Gerard "Gerry" Adams, MLA, MP (Irish: Gearóid Mac Ádhaimh; born 6 October 1948) is an Irish republican politician and abstentionist Westminster Member of Parliament for Belfast West. He is the president of Sinn Féin, the political party at the top of the latest North of Ireland election polls amidst a three-way split in the traditionally dominant unionist vote. Sinn Féin is the second largest party in the Northern Assembly.
From the late 1980s onwards, Adams has been an important figure in Ireland's peace process, initially following contact by the then Social Democratic and Labour Party (SDLP) leader John Hume and subsequently with the Irish and British governments and then other parties. In 2005, the Provisional Irish Republican Army (IRA) indicated that its armed campaign was over and that it is now exclusively committed to democratic politics. Under Adams, Sinn Féin changed its traditional policy of abstentionism towards Oireachtas Éireann, the parliament of Ireland, in 1986 and later took seats in the power-sharing Northern Assembly. However, Sinn Féin retains a policy of abstentionism towards the Westminster Parliament.

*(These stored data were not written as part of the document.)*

Lemma settle_slot_ok i o r q : queue_ok q -> q_slots q !! i = Some (Some o) ->
  exists p j j' es, q_jobs q !! p = Some j /\ kept j j' /\ settle_slot i o r q = Some (settled_queue i o r (<[p := j']> (q_jobs q)) es q) /\
    queue_ok (settled_queue i o r (<[p := j']> (q_jobs q)) es q).
Proof.
  intros Hq Hi. pose proof Hq as [H1 H2 H3 H4 H5 H6 H7 H8 H9]. assert (Some o ∈ q_slots q) as Hin by (by eapply list_elem_of_lookup_2).
  destruct (H4 o Hin) as (j & Hj & Hjo). apply list_elem_of_lookup in Hj as [p Hp]. pose proof (Forall_lookup_1 _ _ _ _ H3 Hp) as Hjok.
  destruct (complete_ok (q_slots q) i o r (q_decoding q) (dec_after o (q_decoding q)) (q_log q) j Hjok Hi (eq_sym Hjo)) as (j' & es & Hc & Hok' & Hkept & Hes); [by rewrite dec_after_decodes|].
  exists p, j, j', es. pose proof Hkept as (Hid & Hdcj & _ & Hwork). split_and!; [done|done|by apply (settle_slot_eq i o r q p j)|].
  assert (forall x k, x <> j_id j -> Committed x k ∈ q_log q ++ es <-> Committed x k ∈ q_log q) as Hlog.
  { intros x k Hx. rewrite elem_of_app. destruct Hes as [->|(k' & -> & _)]; [|rewrite list_elem_of_singleton]; (split; [intros [?|Hbad]; [done|]|auto]); [inversion Hbad|congruence]. }
  unfold queue_ok, settled_queue. queue_fields.
  apply (ok_replace (q_jobs q) p j j' (q_slots q) _ (q_decoding q) _ (q_decoder q) _ (q_next q) (q_log q) _ Hq Hp Hid); try done.
  - intros x Hx Hne. apply job_ok_other; [|intros s Hs _; by eapply owner_insert_None|by rewrite dec_after_decodes|intros k; by apply Hlog].
    intros f Hf. rewrite (owned_insert _ _ _ _ _ Hi). cbn. rewrite Hf; [cbn; lia|congruence].
  - intros s Hs. assert (Some s ∈ q_slots q) by (by eapply owner_insert_None). split; [by right|]. intros He. apply dec_after_decodes. auto.
  - intros d' Hd'. destruct (q_decoding q) as [d|] eqn:Ed; [|unfold dec_after in Hd'; destruct (o_encoded o); done].
    assert (d_job d' = d_job d) as Hdd by (unfold dec_after in Hd'; destruct (o_encoded o); by injection Hd' as <-).
    destruct (H6 d eq_refl) as (Hr & x & Hx & Hxd & Hxdec & Hxok). split; [done|]. destruct (decide (j_id x = j_id j)) as [Hxj|Hne].
    + left. apply list_elem_of_lookup in Hx as [px Hpx]. destruct (unique_job _ _ _ _ _ H1 Hpx Hp Hxj) as [-> ->]. split_and!; [congruence|congruence|]. by apply (decode_after (q_slots q) i o d j).
    + right. exists x. split_and!; try done; [congruence|]. apply (decode_after (q_slots q) i o d x); try done. by left.
  - rewrite (owned_insert _ _ _ _ _ Hi). cbn. destruct (is_writing o); cbn; lia.
  - by rewrite length_insert.
  - destruct Hes as [->|(k & -> & Hno)]; [by rewrite app_nil_r|]. apply log_ok_commit; try done; [apply list_elem_of_fmap; exists j; split; [done|by eapply list_elem_of_lookup_2]|].
    by apply (Forall_lookup_1 _ _ _ _ H2 Hp).
Qed.

(** ** The decoder *)

Lemma job_ok_release ss d log j : job_ok ss (Some d) log j -> count w_encoded (j_work j) = 0 -> job_ok ss None log (set_decoding false j).
Proof.
  intros [H1 H2 H3 H4 H5 H6 H7 H8 H9] Hz. constructor; cbn; try done. intros x Hx He. by rewrite (count_none _ _ x Hz Hx) in He.
Qed.
Lemma job_ok_phase ss d d' log j : d_job d' = d_job d -> job_ok ss (Some d) log j -> job_ok ss (Some d') log j.
Proof.
  intros Hd. apply job_ok_other; try done. intros (e & [= <-] & He). exists d'. by rewrite Hd.
Qed.
Lemma decodes_other d dec' id : d_job d <> id -> decodes (Some d) id -> decodes dec' id.
Proof. intros Hne (e & [= <-] & He). done. Qed.

Section Decoder.
Context (q : Queue) (p : nat) (j : Job) (d0 : Decode).
Context (Hq : queue_ok q) (Hd0 : q_decoding q = Some d0) (Hp : q_jobs q !! p = Some j) (Hj : j_id j = d_job d0).

Lemma release_ok d j1 : d_job d = d_job d0 -> j_id j1 = j_id j -> job_ok (q_slots q) (Some d) (q_log q) j1 ->
  count w_encoded (j_work j1) = 0 -> count (owned o_encoded) (q_slots q) = 0 ->
  queue_ok (release_decode j1 q) /\ release_decode j1 q = set_decode None (set_jobs (<[p := set_decoding false j1]> (q_jobs q)) q).
Proof.
  intros Hd Hid Hok Hz Ho. pose proof Hq as [H1 H2 H3 H4 H5 H6 H7 H8 H9].
  assert (release_decode j1 q = set_decode None (set_jobs (<[p := set_decoding false j1]> (q_jobs q)) q)) as Heq.
  { unfold release_decode. by rewrite (put_job_at _ p j (set_decoding false j1) H1 Hp). }
  split; [|done]. rewrite Heq. unfold queue_ok, set_decode, set_jobs. queue_fields.
  apply (ok_replace (q_jobs q) p j (set_decoding false j1) (q_slots q) _ (q_decoding q) _ (q_decoder q) _ (q_next q) (q_log q) _ Hq Hp Hid); try done.
  - intros x Hx Hne. apply job_ok_other; try done. rewrite Hd0. apply decodes_other. congruence.
  - by apply (job_ok_release _ d).
  - intros o Ho'. split; [by right|]. intros He. pose proof (count_none _ _ _ Ho Ho') as Hf. cbn in Hf. congruence.
Qed.
Lemma keep_ok d j1 : d_job d = d_job d0 -> j_id j1 = j_id j -> job_ok (q_slots q) (Some d) (q_log q) j1 -> j_decoding j1 = true -> decode_ok (q_slots q) d j1 ->
  queue_ok (keep_decode d j1 q) /\ keep_decode d j1 q = set_decode (Some d) (set_jobs (<[p := j1]> (q_jobs q)) q).
Proof.
  intros Hd Hid Hok Hdec Hdok. pose proof Hq as [H1 H2 H3 H4 H5 H6 H7 H8 H9].
  assert (keep_decode d j1 q = set_decode (Some d) (set_jobs (<[p := j1]> (q_jobs q)) q)) as Heq by (unfold keep_decode; by rewrite (put_job_at _ p j j1 H1 Hp)).
  split; [|done]. rewrite Heq. unfold queue_ok, set_decode, set_jobs. queue_fields.
  apply (ok_replace (q_jobs q) p j _ (q_slots q) _ (q_decoding q) _ (q_decoder q) _ (q_next q) (q_log q) _ Hq Hp Hid); try done.
  - intros x Hx Hne. apply job_ok_other; try done. rewrite Hd0. apply decodes_other. congruence.
  - intros o Ho. split; [by right|]. intros He. destruct (H5 o Ho He) as (e & Hde & Heo). exists d. split; [done|]. congruence.
  - intros e [= <-]. destruct (H6 d0 Hd0) as [? _]. split; [done|]. left. split; [congruence|done].
Qed.

(** Without batches in flight the job has no input in flight either. *)
Lemma idle_encoded j1 d : job_ok (q_slots q) (Some d) (q_log q) j1 -> j_id j1 = j_id j -> j_inflight j1 = 0 -> count (owned o_encoded) (q_slots q) = 0.
Proof.
  intros Hok Hid Hz. rewrite (jo_inflight _ _ _ _ Hok) in Hz. pose proof (count_nonneg (owned o_encoded) (q_slots q)).
  assert (count (owned o_encoded) (q_slots q) <= count (owned (of_job (j_id j1))) (q_slots q)); [|lia]. apply count_le. intros [o|] Ho He; [|done]. cbn in *.
  destruct (qo_encoded _ _ _ _ _ _ Hq o Ho He) as (e & Hde & Heo). unfold of_job. apply Z.eqb_eq. congruence.
Qed.

(** What [poll_reading] makes of the decoder and of the job. *)
Inductive read_step (sent : bool) (d : Decode) (j1 : Job) : option Decode -> Job -> Prop :=
| RsWait : (d_phase d = Reading -> j_error j1 <> None /\ j_inflight j1 <> 0 \/ j_error j1 = None /\ d_remaining d <> 0) -> read_step sent d j1 (Some d) j1
| RsDrop : d_phase d = Reading -> read_step sent d j1 None (set_decoding false j1)
| RsFail : d_phase d = Reading -> read_step sent d j1 None (set_decoding false (fail DecoderFailed j1))
| RsSend d' : d_phase d = Reading -> d_phase d' = Decoding -> read_step sent d j1 (Some d') j1.

Lemma poll_reading_ok sent d j1 : d_job d = d_job d0 -> j_id j1 = j_id j -> j_decoding j1 = true -> job_ok (q_slots q) (Some d) (q_log q) j1 -> decode_ok (q_slots q) d j1 ->
  exists dec j2, poll_reading sent d j1 q = set_decode dec (set_jobs (<[p := j2]> (q_jobs q)) q) /\ queue_ok (poll_reading sent d j1 q) /\ read_step sent d j1 dec j2.
Proof.
  intros Hd Hid Hdec Hok Hdok. unfold poll_reading. destruct (keep_ok d j1 Hd Hid Hok Hdec Hdok) as [Hk1 Hk2].
  destruct (d_phase d) eqn:Hph; [exists (Some d), j1; split_and!; [done|done|constructor; congruence]| |exists (Some d), j1; split_and!; [done|done|constructor; congruence]].
  case_bool_decide as He.
  - assert (j_error j1 <> None) as Hne by (intros Hn; rewrite Hn in He; by destruct He). destruct (jo_error _ _ _ _ Hok Hne) as [Hw _].
    destruct (Z.eqb_spec (j_inflight j1) 0) as [Hz|Hnz]; [|exists (Some d), j1; split_and!; [done|done|constructor; auto]].
    destruct (release_ok d j1 Hd Hid Hok ltac:(by rewrite Hw) (idle_encoded j1 d Hok Hid Hz)) as [? ?]. exists None, (set_decoding false j1). split_and!; [done|done|by constructor].
  - assert (j_error j1 = None) as Hn by (destruct (j_error j1); [destruct He; by eexists|done]).
    destruct (Z.eqb_spec (d_remaining d) 0) as [Hz|Hnz]; [|exists (Some d), j1; split_and!; [done|done|constructor; auto]].
    unfold decode_ok in Hdok. rewrite Hph in Hdok. destruct Hdok as [Hle _].
    pose proof (count_nonneg w_encoded (j_work j1)). pose proof (count_nonneg (owned o_encoded) (q_slots q)).
    destruct sent.
    + match goal with |- context [keep_decode ?d' j1 q] => set (d1 := d') end. destruct (keep_ok d1 j1 Hd Hid) as [? ?]; [by apply (job_ok_phase _ d)|done|unfold decode_ok; cbn; lia|].
      exists (Some d1), j1. split_and!; [done|done|by apply RsSend].
    + destruct (release_ok d (fail DecoderFailed j1) Hd Hid) as [? ?]; [by eapply job_ok_shrinks, Hok; apply shrinks_fail|done|lia|]. eexists _, _. split_and!; [done|done|by apply RsFail].
Qed.
End Decoder.

(** The batches of the decoder's input join the job's work. *)
Definition input_work (file : Z) (bs : list IoBatch) : list Work := (fun b => mkWork file b None true) <$> bs.
Lemma count_input_work file bs : count w_encoded (input_work file bs) = zlen bs.
Proof. induction bs as [|b bs IH]; [done|]. cbn [input_work fmap list_fmap]. rewrite count_cons. unfold input_work in IH. rewrite IH. unfold zlen. cbn [w_encoded Z.b2z length]. lia. Qed.
Lemma job_ok_input ss d log j file bs : job_ok ss (Some d) log j -> j_error j = None -> j_id j = d_job d -> job_ok ss (Some d) log (set_work (j_work j ++ input_work file bs) (j_encoded j) j).
Proof.
  intros [H1 H2 H3 H4 H5 H6 H7 H8 H9] He Hj.
  assert (forall x, x ∈ input_work file bs -> w_write x = None) as Hin by (intros x (b & -> & _)%list_elem_of_fmap; done).
  constructor; job_fields; try done.
  - intros k w Hw. assert (left_over ss (set_work (j_work j ++ input_work file bs) (j_encoded j) j) k = left_over ss j k) as ->; [|by apply H3].
    unfold left_over. cbn [set_work j_work j_id]. rewrite count_app, (count_zero (writes_k k) (input_work file bs)); [lia|]. intros x Hx. unfold writes_k. by rewrite (Hin x Hx).
  - intros x k [Hx|Hx]%elem_of_app; [by apply H4|]. by rewrite (Hin x Hx).
  - intros x _ _. by exists d.
Qed.
Lemma decode_prepared_ok ss d base j log j1 d1 : job_ok ss (Some d) log j -> decode_ok ss d j -> d_phase d <> Reading -> j_error j = None -> j_id j = d_job d ->
  decode_prepared d base j = Ok (j1, d1) ->
  d_job d1 = d_job d /\ d_phase d1 = Reading /\ j_id j1 = j_id j /\ j_decoding j1 = j_decoding j /\ j_encoded j1 = j_encoded j /\ j_host j1 = j_host j /\
  job_ok ss (Some d1) log j1 /\ decode_ok ss d1 j1.
Proof.
  intros Hok Hdok Hph He Hj. unfold decode_prepared. destruct (input_ranges d base) as [ranges|]; [|done]. destruct (plan_reads ranges) as [bs|]; [|done].
  assert (count w_encoded (j_work j) + count (owned o_encoded) ss = 0) as Hz by (unfold decode_ok in Hdok; by destruct (d_phase d)).
  destruct bs as [|b bs].
  - intros [= <- <-]. split_and!; try done; [by apply (job_ok_phase _ d)|]. unfold decode_ok. cbn [d_phase d_remaining]. change (zlen []) with 0. lia.
  - destruct (decode_file d) as [file|]; [|done]. intros Heq. assert (j1 = set_work (j_work j ++ input_work file (b :: bs)) (j_encoded j) j) as -> by (by injection Heq).
    injection Heq as <-.
    split_and!; try done; [apply (job_ok_phase _ d); [done|by apply job_ok_input]|]. unfold decode_ok.
    cbn [d_phase d_remaining set_work j_work j_error]. rewrite count_app, count_input_work. lia.
Qed.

Having grown up in a proddy part of Dublin during the 60s and 70s, Gerry Adams was not a popular character for family and friends and Sinn Fein received little positive press. My opinions of Adams have changed signidicantly since then as this brief statement of essentially the Sinn Fein party manifesto is clear and fairly appealing. The demise of the Celtic Tiger may delay some of the more idealistic programs described here, but Adams presents a well-reasoned approach to a peaceful and progressive Ireland that can proceed even on a partitioned island.